И мы погрузились в наши повседневные заботы и интересы. Несмотря на категорическое известие о том, что Ломов окончательно «отставлен» от тюрьмы (об этом уже и кобылка знала и болтала), полной уверенности у нас еще не было, и вечерней поверки мы ждали с обычным волнением. Но вот ударил звонок, и подворотный дежурный прокричал внутреннему надзирателю: «Поверяйте! Никого не будет!» Вслед за тем ворота распахнулись, и в них с шумом и хохотом ввалилась толпа других надзирателей. Они тоже, очевидно, радовались свободе.
— Командуйте на молитву! — закричал кто-то из вошедших, и кобылка, не дожидаясь команды дежурного, запела, что называется, спрохвала, торопясь и мало заботясь о верности напева.
И вдруг все вздрогнули и разом подтянулись; певчие на мгновение словно поперхнулись, а затем начали петь, как следует. За воротами неожиданно для всех появилась мрачная фигура Ломова… Мы с Валерьяном переглянулись: «Что же это значит?»
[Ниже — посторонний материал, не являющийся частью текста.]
Definition no_run (l : calls) (out : bytes) : Prop := False.
Lemma rounds_run ready unready sfd (round : X -> M S X) x0 l0 n s0 :
  (forall x s, post (fun x' s' => exists l out, one sfd x x' l out /\ sofar s l out s') (ended s no_run (unserved sfd x)) (round x s)) -> ready sfd l0 ->
  forall m k x l out s, (k + m)%nat = n -> rounds sfd x0 k x l out -> sofar s0 (l0 ++ l) out s ->
  post (fun _ _ => False) (serves ready unready x0 n s0) (iter m (fun x => x' ← round x; mret (inl (B := Empty_set) x')) x s).
Proof.
  intros Hround Hl0. induction m as [|m IH]; intros k x l out s Hk Hl Hs.
  { right. exists sfd, l0, k, x, l, out. do 2 (split; [done|]). left. split; [done|]. split; [lia|done]. }
  cbn [iter]. rewrite bind_bind. apply post_bind. destruct Hs as [Ht Ho]. eapply post_mono; [| |apply Hround].
  - intros x' s' (l1 & out1 & H1 & Ht1 & Ho1). rewrite (bind_done (mret (inl x')) _ s' (inl x') s' eq_refl).
    apply (IH (Datatypes.S k) x' (l ++ l1) (out ++ out1)); [lia|by eapply rounds_snoc|].
    split; [by rewrite Ht1, Ht, !app_assoc|by rewrite Ho1, Ho, app_assoc].
  - intros e s' (l1 & Ht1 & [(_ & _ & _ & [])|H1]). right. exists sfd, l0, k, x, l, out. do 2 (split; [done|]). right. split; [lia|].
    exists l1. split; [done|]. by rewrite Ht1, Ht, <- !app_assoc.
Qed.
Lemma server_run ready unready (setup : M S Z) (round : Z -> X -> M S X) x0 n s0 :
  post (fun sfd s' => exists l, ready sfd l /\ sofar s0 l [] s') (ended s0 no_run (fun e l => fails e /\ unready l)) (setup s0) ->
  (forall sfd x s, post (fun x' s' => exists l out, one sfd x x' l out /\ sofar s l out s') (ended s no_run (unserved sfd x)) (round sfd x s)) ->
  post (fun _ _ => False) (serves ready unready x0 n s0) ((sfd ← setup; iter n (fun x => x' ← round sfd x; mret (inl (B := Empty_set) x')) x0) s0).
Proof.
  intros Hsetup Hround. apply post_bind. eapply post_mono; [| |exact Hsetup].
  - intros sfd s' (l & Hl & Hs). apply (rounds_run ready unready sfd (round sfd) x0 l n s0 (Hround sfd) Hl n 0 x0 [] []); [done|constructor|by rewrite app_nil_r].
  - intros e s' (l & Ht & [(_ & _ & _ & [])|[He Hl]]). left. by exists l.
Qed.
End servers.

Lemma length_upcase msg : length (upcase msg) = length msg.
Proof. apply length_fmap. Qed.

Section server_specs.
Context {S : Type} `{HT : TraceSpec dgram S} (strerror : Z -> bytes).

Lemma send_run {B} (s0 : S) ok bad sfd bs d (m k : M S B) Q l out s : sofar s0 l out s ->
  (forall s', sofar s0 (l ++ [Ev (SendTo sfd bs d) (SOk (Z.of_nat (length bs)))]) out s' -> post Q (ended s0 ok bad) (k s')) ->
  (forall r s', r <> SOk (Z.of_nat (length bs)) -> sofar s0 (l ++ [Ev (SendTo sfd bs d) r]) out s' -> post Q (ended s0 ok bad) (m s')) ->
  post Q (ended s0 ok bad) ((n ← call (sys (SendTo sfd bs d)); if bool_decide (n = Some (Z.of_nat (length bs))) then k else m) s).
Proof.
  intros Hs Hk Hm. eapply run_try; [exact Hs| |].
  - intros n s' Hs'. case_bool_decide as Hn; [injection Hn as ->; by apply Hk|]. eapply Hm; [|exact Hs']. by intros [= ->].
  - intros x s' Hs'. rewrite bool_decide_eq_false_2 by done. by eapply Hm; [|exact Hs'].
Qed.
Lemma ud_round_spec sfd x s :
  post (fun x' s' => exists l out, ud_served sfd x x' l out /\ sofar s l out s') (ended s no_run (ud_unserved sfd x)) (ud_round strerror sfd x s).
Proof.
  unfold ud_round. eapply run_call; [apply sofar_start| |].
  2: { intros c e He. left. split; [done|by exists c]. }
  intros [[buf path] len] s1 Hs1. cbn beta iota zeta. set (x' := store_path path x).
  destruct (text_of x') as [name|] eqn:Hname; cbn [deref].
  2: { exists [Ev (RecvUn sfd BUF_SIZE) (SOk (buf, path, len))]. split; [apply Hs1|]. right. right. exists buf, path, len, x'. split; [done|]. by left. }
  rewrite (bind_done (mret name) _ s1 name s1 eq_refl). eapply run_printf; [exact Hs1|]. intros s2 Hs2. rewrite <- (length_upcase buf).
  eapply send_run; [exact Hs2| |]; rewrite ?length_upcase.
  - intros s3 Hs3. eexists _, _. split; [|exact Hs3]. by exists buf, path, len, name.
  - intros r s3 Hr Hs3. eapply run_stops; [exact Hs3|apply fatal_stops, trace_libc|]. intros e He. right. exists buf, path, len, x'. split; [done|]. right.
    split; [done|]. by exists r.
Qed.
Lemma i6d_round_spec sfd x s :
  post (fun x' s' => exists l out, i6d_served sfd x x' l out /\ sofar s l out s') (ended s no_run (i6d_unserved sfd x)) (i6d_round strerror sfd s).
Proof.
  unfold i6d_round. eapply run_call; [apply sofar_start| |].
  2: { intros c e He. split; [done|]. left. by exists c. }
  intros [buf a] s1 Hs1. cbn beta iota.
  assert (Hgo : forall name s2, sofar s [Ev (RecvIn6 sfd BUF_SIZE) (SOk (buf, a)); Ev (InetNtop (sin6_addr a)) name] [] s2 ->
    post (fun x' s' => exists l out, i6d_served sfd x x' l out /\ sofar s l out s') (ended s no_run (i6d_unserved sfd x))
      ((printf (peer_line buf a name);;
        n ← call (sys (SendTo sfd (upcase buf) (ToIn6 a)));
        if bool_decide (n = Some (Z.of_nat (length buf))) then mret tt else fatal strerror (str "sendto")) s2)).
  { intros name s2 Hs2. eapply run_printf; [exact Hs2|]. intros s3 Hs3. rewrite <- (length_upcase buf). eapply send_run; [exact Hs3| |]; rewrite ?length_upcase.
    - intros s4 Hs4. eexists _, _. split; [|exact Hs4]. by exists buf, a, name.
    - intros r s4 Hr Hs4. eapply run_stops; [exact Hs4|apply fatal_stops, trace_libc|]. intros e He. split; [done|]. right. by exists buf, a, name, r. }
  eapply run_try; [exact Hs1| |].
  - intros name s2 Hs2. by apply (Hgo (SOk name)).
  - intros c s2 Hs2. by apply (Hgo (SErr c)).
Qed.
Lemma ud_setup_spec s :
  post (fun sfd s' => exists l, ud_ready sfd l /\ sofar s l [] s') (ended s no_run (fun e l => fails e /\ ud_unready l)) (ud_setup strerror s).
Proof.
  unfold ud_setup. eapply run_call; [apply sofar_start| |].
  2: { intros c e He. split; [done|]. left. by exists c. }
  intros sfd s1 Hs1. change (sun_path_size - 1 <? strlen SV_SOCK_PATH)%nat with false. cbn [app] in Hs1.
  assert (Hgo : forall r s2, r = SOk tt \/ r = SErr ENOENT -> sofar s [Ev (Socket AF_UNIX SOCK_DGRAM) (SOk sfd); Ev (Remove SV_SOCK_PATH) r] [] s2 ->
    post (fun sfd s' => exists l, ud_ready sfd l /\ sofar s l [] s') (ended s no_run (fun e l => fails e /\ ud_unready l))
      ((echecked strerror (sys (BindUn sfd (un_addr SV_SOCK_PATH))) (str "bind");; mret sfd) s2)).
  { intros r s2 Hr Hs2. eapply run_call; [exact Hs2| |].
    - intros [] s3 Hs3. eexists. split; [|exact Hs3]. by exists r.
    - intros c e He. split; [done|]. right. exists sfd, r, c. by left. }
  eapply call_bind; [apply sys_traced| |]; destruct Hs1 as [Ht1 Ho1].
  - intros [] s2 [Ht2 Ho2]. rewrite (bind_done get_errno _ s2 (lc_errno (libc_of s2)) s2) by done. apply (Hgo (SOk tt)); [by left|].
    split; [by rewrite Ht2, Ht1, <- app_assoc|by rewrite Ho2, Ho1].
  - intros c s2 [Ht2 Ho2].
    assert (Hs2 : sofar s [Ev (Socket AF_UNIX SOCK_DGRAM) (SOk sfd); Ev (Remove SV_SOCK_PATH) (SErr c)] [] (set_errno c s2).2).
    { apply (sofar_libc s _ _ (fun b => Libc c (lc_environ b) (lc_pending b) (lc_out b))); [done|].
      split; [by rewrite Ht2, Ht1, <- app_assoc|by rewrite Ho2, Ho1]. }
    rewrite (bind_done get_errno _ _ c (set_errno c s2).2) by (unfold get_errno, gets; cbn; by rewrite libc_of_set).
    rewrite bool_decide_eq_true_2 by done. destruct (Z.eqb_spec c ENOENT) as [-> |Hc]; cbn [andb negb].
    + by apply (Hgo (SErr ENOENT)); [right|].
    + eapply run_errExit; [exact Hs2|]. intros e He. split; [done|]. right. exists sfd, (SErr c), c. by right.
Qed.
Lemma i6d_setup_spec s :
  post (fun sfd s' => exists l, i6d_ready sfd l /\ sofar s l [] s') (ended s no_run (fun e l => fails e /\ i6d_unready l)) (i6d_setup strerror s).
Proof.
  unfold i6d_setup. eapply run_call; [apply sofar_start| |].
  2: { intros c e He. split; [done|]. exists c. by left. }
  intros sfd s1 Hs1. eapply run_call; [exact Hs1| |].
  - intros [] s2 Hs2. eexists. split; [|exact Hs2]. done.
  - intros c e He. split; [done|]. exists c. right. by exists sfd.
Qed.
End server_specs.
Замедлив шаги и сняв при звуках молитвенного пения шапку, он вошел в дежурную комнату. Мы все увидели его тотчас у окна, выходившего на тюремный двор, — он с жадностью приник к стеклу и весь, казалось, превратился в созерцание… Не смея ослушаться прямого запрещения Шестиглазого входить в тюрьму, он хотел хоть издали полюбоваться сладостным его сердцу зрелищем арестантской субординации…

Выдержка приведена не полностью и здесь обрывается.